Having built my algorithm I then ran it using different hyperparameters and eventually I selected 18 latent features. I also found it surprising that the algorithm gave different results for different runs in the jupyter notebook or in the console. For example while I got 18 latent features in the notebook, I got 27 latent features in the Anaconda console. What also found interesting is that as the number of latent features increased the SSE didnt go in the other direction like with other classification solutions. This suggests that FunkSVD is perhaps more robust to overfitting than other algorithms so the basic form without regularization was ok. My algorithm achieved an accuracy of 95%.

Improvements

The basic FunkSVD method above does not have regularization. Adding regularization will reduce overfitting and so is a good practice for machine learning models.

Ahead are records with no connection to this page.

(** * CRNN keyword-spotting model: hyperparameter registration and layer-graph assembly

    A shallow embedding of [kws_streaming/models/crnn.py]:
    - [model_parameters] registers eleven options on an argument parser;
    - [model] reads a flags record, parses the string-encoded hyperparameters
      and chains layer calls into a Keras functional model.

    The layers themselves ([SpeechFeatures], [Stream], [GRU], the Keras
    primitives) and [parse] are collaborators of the file: they appear here as
    the [Framework] interface, and the results about the graph hold for every
    implementation of it.  A reference implementation is given further down
    and serves the concrete examples. *)

From Stdlib Require Import ZArith List String Ascii Bool Lia.
From Stdlib Require Import Floats.PrimFloat.
Import ListNotations.

Local Open Scope string_scope.
Local Open Scope list_scope.
Local Open Scope Z_scope.

Set Implicit Arguments.
#[local] Set Warnings "-inexact-float,-register-all".

(** ** Python values and exceptions *)

(** Values that [parse] can hand back and that flow, untouched, into layer
    constructors. *)
Inductive PyVal : Type :=
| PNone
| PInt (n : Z)
| PFloat (x : float)
| PStr (s : string)
| PTuple (xs : list PyVal).

(** Exception classes raised by the collaborators. *)
Inductive Exn : Type :=
| ValueError (msg : string)
| TypeError (msg : string)
| IndexError (msg : string)
| SyntaxError (msg : string)
| ArgumentError (msg : string).

(** Outcome of a call that either returns or raises. *)
Inductive Result (A : Type) : Type :=
| Ok (a : A)
| Raise (e : Exn).
Arguments Ok {A} a.
Arguments Raise {A} e.

Definition is_ok {A} (r : Result A) : bool :=
  match r with Ok _ => true | Raise _ => false end.

(** Sequencing of calls that may raise: the first exception ends the run. *)
Definition and_then {A B} (r : Result A) (k : A -> Result B) : Result B :=
  match r with
  | Ok a => k a
  | Raise e => Raise e
  end.

Notation "x <~ c ;; k" := (and_then c (fun x => k))
  (at level 61, c at next level, right associativity).

(** ** The flags record read by [model] *)

Record Flags : Type := {
  desired_samples : Z;
  batch_size : Z;
  label_count : Z;
  (* feature extraction, passed through to SpeechFeatures *)
  window_size_ms : PyVal;
  window_stride_ms : PyVal;
  sample_rate : PyVal;
  use_tf_fft : PyVal;
  preemph : PyVal;
  window_type : PyVal;
  feature_type : PyVal;
  mel_num_bins : PyVal;
  mel_lower_edge_hertz : PyVal;
  mel_upper_edge_hertz : PyVal;
  mel_non_zero_only : PyVal;
  fft_magnitude_squared : PyVal;
  dct_num_features : PyVal;
  (* the options of model_parameters *)
  cnn_filters : string;
  cnn_kernel_size : string;
  cnn_act : string;
  cnn_dilation_rate : string;
  cnn_strides : string;
  gru_units : string;
  return_sequences : string;
  stateful : Z;
  dropout1 : float;
  units1 : string;
  act1 : string
}.

(** ** Layers, symbolic tensors and models *)

Module speech_features.
(** Keyword arguments of [speech_features.SpeechFeatures]. *)
Record Params : Type := {
  frame_size_ms : PyVal;
  frame_step_ms : PyVal;
  sample_rate : PyVal;
  use_tf_fft : PyVal;
  preemph : PyVal;
  window_type : PyVal;
  feature_type : PyVal;
  mel_num_bins : PyVal;
  mel_lower_edge_hertz : PyVal;
  mel_upper_edge_hertz : PyVal;
  mel_non_zero_only : PyVal;
  fft_magnitude_squared : PyVal;
  dct_num_features : PyVal
}.
End speech_features.

(** A static tensor shape, batch axis first. *)
Definition Shape : Type := list Z.

(** Layer specifications: an op type with the arguments [model] passes.
    [activation = None] in [Dense] means the keyword was not given. *)
Inductive Layer : Type :=
| InputLayer (shape : list Z) (batch_size : Z)
| SpeechFeatures (p : speech_features.Params)
| ExpandDims
| Conv2D (filters kernel_size activation dilation_rate strides : PyVal)
| Flatten
| Stream (cell : Layer)
| Reshape (target_shape : list Z)
| GRU (units return_sequences : PyVal) (stateful : Z)
| Dropout (rate : float)
| Dense (units : PyVal) (activation : option PyVal).

(** A symbolic tensor: its shape and the chain of layers that produced it,
    input layer first. *)
Record Tensor : Type := {
  shape : Shape;
  history : list Layer
}.

(** [tf.keras.Model(inputs, outputs)]. *)
Record KerasModel : Type := {
  inputs : Tensor;
  outputs : Tensor
}.

(** The layer graph of a model, in construction order. *)
Definition layers (m : KerasModel) : list Layer := history (outputs m).

(** ** The collaborators *)

(** [parse] is [kws_streaming.models.utils.parse]; [layer_shape l s] builds
    layer [l] and calls it on an input of shape [s], returning the output shape
    or raising. *)
Class Framework : Type := {
  parse : string -> Result (list PyVal);
  layer_shape : Layer -> Shape -> Result Shape
}.

(** ** A state-and-exception monad over the flags object

    [flags] is a mutable namespace shared with the caller; computations thread
    it explicitly so that a write to it would show in the final state. *)

Definition M (A : Type) : Type := Flags -> Flags * Result A.

Definition ret {A} (a : A) : M A := fun fl => (fl, Ok a).

Definition bind {A B} (c : M A) (k : A -> M B) : M B :=
  fun fl =>
    let (fl', r) := c fl in
    match r with
    | Ok a => k a fl'
    | Raise e => (fl', Raise e)
    end.

Definition getattr {A} (field : Flags -> A) : M A := fun fl => (fl, Ok (field fl)).

Definition setattr (update : Flags -> Flags) : M unit := fun fl => (update fl, Ok tt).

Definition lift {A} (r : Result A) : M A := fun fl => (fl, r).

Notation "x <- c ;; k" := (bind c (fun x => k))
  (at level 61, c at next level, right associativity).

The biggest problem with FunkSVD is that it wont work for new users as it hasn’t seen them before. I would need to develop a rank-based offer based on say revenue generation (income), popularity or other demographic information.
My user-item matrix can be improved as well. Currently I am just counting the number of times a user executed our desired workflow — offer received -> offer viewed -> offer completed. The validity of these workflows need further testing.
I could also restate this problem as a pure classification problem and run other models to see what the results would look like. Directly solving this, for example, using decision trees would enable me to analyze features more closely to understand whether there are underlying response patterns based on gender, income, number of days as member, the nature of the offer and other details.